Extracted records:
(** Without determinism repeated dispatch need not agree: entry [1] of the
    sample table returns the number of sources built so far. *)
Example repeated_dispatch_of_counting_entry :
  let callFrame := Sample.call (Sample.Int32 (-2)) in
  fst (Sample.lazy false callFrame Sample.start) = Returned (Sample.Int32 0) /\
  fst (Sample.lazy false callFrame (snd (Sample.lazy false callFrame Sample.start)))
  = Returned (Sample.Int32 1).
Proof. split; reflexivity. Qed.

(** The least [int]: the index is the greatest [int] and the read is far
    outside the sample table. *)
Example least_token_reads_last_index :
  fst (Sample.lazy false (Sample.call (Sample.Int32 INT32_MIN)) Sample.start)
  = UndefinedBehaviour INT32_MAX.
Proof. reflexivity. Qed.

(** ** The further properties on the sample runtime *)

(** Token [-2] stays inside the two-entry sample table and returns. *)
Lemma X4_witness :
  exists v,
    fst (Sample.lazy true (Sample.call (Sample.Int32 (-2))) Sample.start) = Returned v.
Proof.
  apply (@X4_returns_exactly_when Sample.values nat nat
           Sample.describe Sample.table Sample.blob Sample.file Sample.bytes
           true 7%nat (Sample.call (Sample.Int32 (-2))) Sample.start).
  - intros _. vm_compute. reflexivity.
  - split; [right; reflexivity |].
    left. unfold table_token. vm_compute. repeat split; discriminate.
Defined.

(** Token [-2] runs the same in the debug and in the release build. *)
Lemma X6_witness :
  isInt32 (uncheckedArgument (Sample.call (Sample.Int32 (-2))) 0) = true /\
  Sample.lazy true (Sample.call (Sample.Int32 (-2))) Sample.start
  = Sample.lazy false (Sample.call (Sample.Int32 (-2))) Sample.start.
Proof.
  split; [reflexivity |].
  destruct (@X6_builds_agree_on_integer_arguments Sample.values nat nat
              Sample.describe Sample.table Sample.blob Sample.file Sample.bytes
              7%nat (Sample.call (Sample.Int32 (-2))) Sample.start eq_refl)
    as (Hsame & _ & _).
  apply Hsame. left. unfold table_token. vm_compute. repeat split; discriminate.
Defined.

(** Token [-2] on the sample table with one more entry appended. *)
Lemma X7_witness :
  @jsDollarLazy Sample.values nat nat Sample.describe
    (Sample.table ++ [Sample.fixed 300])
    Sample.blob Sample.file Sample.bytes true 7%nat
    (Sample.call (Sample.Int32 (-2))) Sample.start
  = Sample.lazy true (Sample.call (Sample.Int32 (-2))) Sample.start.
Proof.
  apply (@X7_appending_entries_keeps_tokens Sample.values nat nat
           Sample.describe Sample.table Sample.blob Sample.file Sample.bytes
           true 7%nat (Sample.call (Sample.Int32 (-2))) Sample.start
           [Sample.fixed 300]).
  intros _. vm_compute. reflexivity.
Defined.

(** The least [int] is the token of the greatest position. *)
Lemma X8_witness :
  INT32_MIN <= INT32_MIN < 0 /\
  sub32 (neg32 INT32_MIN) 1 = INT32_MAX /\
  sub32 (neg32 INT32_MAX) 1 = INT32_MIN.
Proof.
  assert (Hmin : INT32_MIN <= INT32_MIN < 0) by (unfold INT32_MIN; lia).
  split; [exact Hmin |]. split; [reflexivity |].
  exact (proj2 (proj2 (X8_tokens_and_positions_one_to_one INT32_MIN Hmin))).
Defined.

THE PROBLEM:
Check every line above for the string "unfold", and copy the ones that have it.

ANSWER SPACE:
    left. unfold table_token. vm_compute. repeat split; discriminate.
  apply Hsame. left. unfold table_token. vm_compute. repeat split; discriminate.
  assert (Hmin : INT32_MIN <= INT32_MIN < 0) by (unfold INT32_MIN; lia).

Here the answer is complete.